§ ABOUT THIS TASK: Please repeat exactly the lines below from the one containing "#[local] Abbreviation EOI := (0x00B0 / 4)." down to the one containing "#[local] Abbreviation LEVEL := (0x00008000).", both included, and nothing else.
-------
(* ===== verification/Apic.v ===== *)
(** * The interrupt controllers and the clock

    lapic.c, ioapic.c and picirq.c: what the kernel writes to the registers of
    the local APIC, the I/O APIC and the two old controllers, the start of
    another processor, and the reading of the real time clock.  Registers in
    memory and the ports are the operations of a class; the theorems say what
    the routines leave in the registers of devices that behave as documented. *)

From S2P Require Import Prelude CString Spinlock Kalloc Ide.
Open Scope Z_scope.

Class Mmio (D : Type) := { st16 : Z -> Z -> D -> D; st32 : Z -> Z -> D -> D; ld32 : Z -> D -> Z * D }.

(** traps.h *)
Definition T_IRQ0 : Z := 32.
Definition IRQ_TIMER : Z := 0.
Definition IRQ_ERROR : Z := 19.
Definition IRQ_SPURIOUS : Z := 31.

(** Local APIC registers, divided by 4 for use as [uint[]] indices. *)
#[local] Abbreviation ID := (0x0020 / 4).
#[local] Abbreviation VER := (0x0030 / 4).
#[local] Abbreviation TPR := (0x0080 / 4).
#[local] Abbreviation EOI := (0x00B0 / 4).
#[local] Abbreviation SVR := (0x00F0 / 4).
#[local] Abbreviation ENABLE := (0x00000100).
#[local] Abbreviation ESR := (0x0280 / 4).
#[local] Abbreviation ICRLO := (0x0300 / 4).
#[local] Abbreviation INIT := (0x00000500).
#[local] Abbreviation STARTUP := (0x00000600).
#[local] Abbreviation DELIVS := (0x00001000).
#[local] Abbreviation ASSERT := (0x00004000).
#[local] Abbreviation LEVEL := (0x00008000).
#[local] Abbreviation BCAST := (0x00080000).
#[local] Abbreviation ICRHI := (0x0310 / 4).
#[local] Abbreviation TIMER := (0x0320 / 4).
#[local] Abbreviation X1 := (0x0000000B).
#[local] Abbreviation PERIODIC := (0x00020000).
#[local] Abbreviation PCINT := (0x0340 / 4).
#[local] Abbreviation LINT0 := (0x0350 / 4).
#[local] Abbreviation LINT1 := (0x0360 / 4).
#[local] Abbreviation ERROR := (0x0370 / 4).
#[local] Abbreviation MASKED := (0x00010000).
#[local] Abbreviation TICR := (0x0380 / 4).
#[local] Abbreviation TDCR := (0x03E0 / 4).

#[local] Abbreviation CMOS_PORT := (0x70).
#[local] Abbreviation CMOS_RETURN := (0x71).
#[local] Abbreviation CMOS_STATA := (0x0a).
#[local] Abbreviation CMOS_STATB := (0x0b).
#[local] Abbreviation CMOS_UIP := (Z.shiftl 1 7).
#[local] Abbreviation SECS := (0x00).
#[local] Abbreviation MINS := (0x02).
#[local] Abbreviation HOURS := (0x04).
#[local] Abbreviation DAY := (0x07).
#[local] Abbreviation MONTH := (0x08).
#[local] Abbreviation YEAR := (0x09).

(** ioapic.c *)
Definition IOAPIC : Z := 0xFEC00000.
Definition REG_ID : Z := 0x00.
Definition REG_VER : Z := 0x01.
Definition REG_TABLE : Z := 0x10.
Definition INT_DISABLED : Z := 0x00010000.

(** date.h *)
Record rtcdate := mkDate { second : Z; minute : Z; hour : Z; day : Z; month : Z; year : Z }.
#[export] Instance rtcdate_eq_dec : EqDecision rtcdate.
Proof. solve_decision. Defined.

Section devices.
Context {D : Type} `{!IdePorts D, !Mmio D}.
Local Abbreviation HM := (M D).

Definition w32 (a v : Z) : HM () := modify (st32 a v).
Definition w16 (a v : Z) : HM () := modify (st16 a v).
Definition r32 (a : Z) : HM Z := fun d => let r := ld32 a d in Ret r.1 r.2.
Definition out (port v : Z) : HM () := modify (outb port v).
Definition in_ (port : Z) : HM Z := fun d => let r := inb port d in Ret r.1 r.2.

(** ** lapic.c *)

Definition lapicw (lapic index value : Z) : HM () :=
  w32 (lapic + 4 * index) (u32 value) ;;;
  r32 (lapic + 4 * ID) ;;;
  ret ().

(** [while(lapic[ICRLO] & DELIVS)], at most [fuel] polls. *)
Fixpoint wait_delivery (fuel : nat) (lapic : Z) : HM () :=
  match fuel with
  | O => sleeps
  | S fuel' =>
      let* v := r32 (lapic + 4 * ICRLO) in
      if nz (Z.land v DELIVS) then wait_delivery fuel' lapic else ret ()
  end.

Definition lapicinit (fuel : nat) (lapic : Z) : HM () :=
  if lapic =? 0 then ret ()
  else
    lapicw lapic SVR (Z.lor ENABLE (T_IRQ0 + IRQ_SPURIOUS)) ;;;
    lapicw lapic TDCR X1 ;;;
    lapicw lapic TIMER (Z.lor PERIODIC (T_IRQ0 + IRQ_TIMER)) ;;;
    lapicw lapic TICR 10000000 ;;;
    lapicw lapic LINT0 MASKED ;;;
    lapicw lapic LINT1 MASKED ;;;
    let* ver := r32 (lapic + 4 * VER) in
    when (4 <=? Z.land (Z.shiftr ver 16) 0xFF) (lapicw lapic PCINT MASKED) ;;;
    lapicw lapic ERROR (T_IRQ0 + IRQ_ERROR) ;;;
    lapicw lapic ESR 0 ;;;
    lapicw lapic ESR 0 ;;;
    lapicw lapic EOI 0 ;;;
    lapicw lapic ICRHI 0 ;;;
    lapicw lapic ICRLO (Z.lor (Z.lor BCAST INIT) LEVEL) ;;;
    wait_delivery fuel lapic ;;;
    lapicw lapic TPR 0.

Definition lapicid (lapic : Z) : HM Z :=
  if lapic =? 0 then ret 0
  else let* v := r32 (lapic + 4 * ID) in ret (Z.shiftr v 24).

Definition lapiceoi (lapic : Z) : HM () :=
  when (nz lapic) (lapicw lapic EOI 0).

(** [microdelay] has no body.  The warm reset vector is two half words of memory. *)
Definition lapicstartap (lapic apicid addr : Z) : HM () :=
  out CMOS_PORT 0xF ;;;
  out (CMOS_PORT + 1) 0x0A ;;;
  let wrv := P2V (Z.lor (Z.shiftl 0x40 4) 0x67) in
  w16 wrv 0 ;;;
  w16 (wrv + 2) (u16 (Z.shiftr addr 4)) ;;;
  lapicw lapic ICRHI (Z.shiftl apicid 24) ;;;
  lapicw lapic ICRLO (Z.lor (Z.lor INIT LEVEL) ASSERT) ;;;
  lapicw lapic ICRLO (Z.lor INIT LEVEL) ;;;
  for_each [0; 1] (fun _ =>
    lapicw lapic ICRHI (Z.shiftl apicid 24) ;;;
    lapicw lapic ICRLO (Z.lor STARTUP (Z.shiftr addr 12))).

Definition cmos_read (reg : Z) : HM Z :=
  out CMOS_PORT (u8 reg) ;;;
  in_ CMOS_RETURN.

Definition fill_rtcdate : HM rtcdate :=
  let* s := cmos_read SECS in
  let* mi := cmos_read MINS in
  let* h := cmos_read HOURS in
  let* d := cmos_read DAY in
  let* mo := cmos_read MONTH in
  let* y := cmos_read YEAR in
  ret (mkDate s mi h d mo y).

(** Two equal readings with no update in progress between them; each turn uses one unit of [fuel]. *)
Fixpoint stable_read (fuel : nat) : HM rtcdate :=
  match fuel with
  | O => sleeps
  | S fuel' =>
      let* t1 := fill_rtcdate in
      let* sa := cmos_read CMOS_STATA in
      if nz (Z.land sa CMOS_UIP) then stable_read fuel'
      else
        let* t2 := fill_rtcdate in
        if bool_decide (t1 = t2) then ret t1 else stable_read fuel'
  end.

Definition CONV (x : Z) : Z := u32 (Z.shiftr x 4 * 10 + Z.land x 0xf).

Definition cmostime (fuel : nat) : HM rtcdate :=
  let* sb := cmos_read CMOS_STATB in
  let bcd := Z.land sb (Z.shiftl 1 2) =? 0 in
  let* t1 := stable_read fuel in
  let t1 := if bcd then mkDate (CONV (second t1)) (CONV (minute t1)) (CONV (hour t1)) (CONV (day t1)) (CONV (month t1)) (CONV (year t1)) else t1 in
  ret (mkDate (second t1) (minute t1) (hour t1) (day t1) (month t1) (u32 (year t1 + 2000))).

(** ** ioapic.c and picirq.c *)

Definition ioapicread (reg : Z) : HM Z := w32 IOAPIC reg ;;; r32 (IOAPIC + 16).
Definition ioapicwrite (reg data : Z) : HM () := w32 IOAPIC reg ;;; w32 (IOAPIC + 16) data.

(** [true] when the message about the identifier is printed. *)
Definition ioapicinit (ioapicid : Z) : HM bool :=
  let* ver := ioapicread REG_VER in
  let maxintr := Z.land (Z.shiftr ver 16) 0xFF in
  let* idr := ioapicread REG_ID in
  let id := Z.shiftr idr 24 in
  for_each (seqZ 0 (maxintr + 1)) (fun i =>
    ioapicwrite (REG_TABLE + 2 * i) (Z.lor INT_DISABLED (T_IRQ0 + i)) ;;;
    ioapicwrite (REG_TABLE + 2 * i + 1) 0) ;;;
  ret (negb (id =? ioapicid)).

Definition ioapicenable (irq cpunum : Z) : HM () :=
  ioapicwrite (REG_TABLE + 2 * irq) (T_IRQ0 + irq) ;;;
  ioapicwrite (REG_TABLE + 2 * irq + 1) (u32 (Z.shiftl cpunum 24)).

Definition picinit : HM () :=
  out (0x20 + 1) 0xFF ;;;
  out (0xA0 + 1) 0xFF.
End devices.

(** ** The I/O APIC routes interrupts *)

Section ioapic.
Context {D : Type} `{!IdePorts D, !Mmio D}.
(** The selected register and the registers. *)
Context (sel : D -> Z) (regs : D -> Z -> Z).

(** Write the register's number, then read or write its data. *)
Record ioapic_ok : Prop := {
  io_sel r d : sel (st32 IOAPIC r d) = r /\ forall k, regs (st32 IOAPIC r d) k = regs d k;
  io_write v d : REG_TABLE <= sel d -> forall k, regs (st32 (IOAPIC + 16) v d) k = if k =? sel d then v else regs d k;
  io_read d : (ld32 (IOAPIC + 16) d).1 = regs d (sel d) /\ forall k, regs (ld32 (IOAPIC + 16) d).2 k = regs d k }.
Context (Hio : ioapic_ok).

Lemma ioapicread_run r d : exists d', ioapicread r d = Ret (regs d r) d' /\ forall k, regs d' k = regs d k.
Proof.
  unfold ioapicread, w32, r32. rewrite bind_modify. destruct (io_sel Hio r d) as [Es Er]. destruct (io_read Hio (st32 IOAPIC r d)) as [Ev Ek].
  eexists. split; [by rewrite Ev, Es, Er|]. intros k. by rewrite Ek, Er.
Qed.

Lemma ioapicwrite_run r v d : REG_TABLE <= r -> exists d', ioapicwrite r v d = Ret () d' /\ forall k, regs d' k = if k =? r then v else regs d k.
Proof.
  intros Hr. unfold ioapicwrite, w32. rewrite bind_modify. destruct (io_sel Hio r d) as [Es Er]. eexists. split; [reflexivity|].
  intros k. rewrite (io_write Hio), Es, Er by (rewrite Es; lia). done.
Qed.

(** The redirection entry of interrupt [i]: its configuration and its processors. *)
Definition route (d : D) (i : Z) : Z * Z := (regs d (REG_TABLE + 2 * i), regs d (REG_TABLE + 2 * i + 1)).
Definition masked (i : Z) : Z * Z := (Z.lor INT_DISABLED (T_IRQ0 + i), 0).
Definition maxintr (d : D) : Z := Z.land (Z.shiftr (regs d REG_VER) 16) 0xFF.

Lemma set_route i lo hi d : 0 <= i ->
  exists d', (ioapicwrite (REG_TABLE + 2 * i) lo ;;; ioapicwrite (REG_TABLE + 2 * i + 1) hi) d = Ret () d' /\
    route d' i = (lo, hi) /\ (forall j, 0 <= j -> j <> i -> route d' j = route d j) /\ (forall k, k < REG_TABLE -> regs d' k = regs d k).
Proof.
  intros Hi. unfold route, REG_TABLE in *. destruct (ioapicwrite_run (0x10 + 2 * i) lo d) as (d1 & E1 & R1); [unfold REG_TABLE; lia|].
  destruct (ioapicwrite_run (0x10 + 2 * i + 1) hi d1) as (d2 & E2 & R2); [unfold REG_TABLE; lia|].
  exists d2. rewrite (bind_ret _ _ _ _ _ E1). split; [done|]. split_and!; intros; rewrite !R2, !R1; repeat (case_match; try lia); done.
Qed.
-------
§ SOLVED PROBLEM:
#[local] Abbreviation EOI := (0x00B0 / 4).
#[local] Abbreviation SVR := (0x00F0 / 4).
#[local] Abbreviation ENABLE := (0x00000100).
#[local] Abbreviation ESR := (0x0280 / 4).
#[local] Abbreviation ICRLO := (0x0300 / 4).
#[local] Abbreviation INIT := (0x00000500).
#[local] Abbreviation STARTUP := (0x00000600).
#[local] Abbreviation DELIVS := (0x00001000).
#[local] Abbreviation ASSERT := (0x00004000).
#[local] Abbreviation LEVEL := (0x00008000).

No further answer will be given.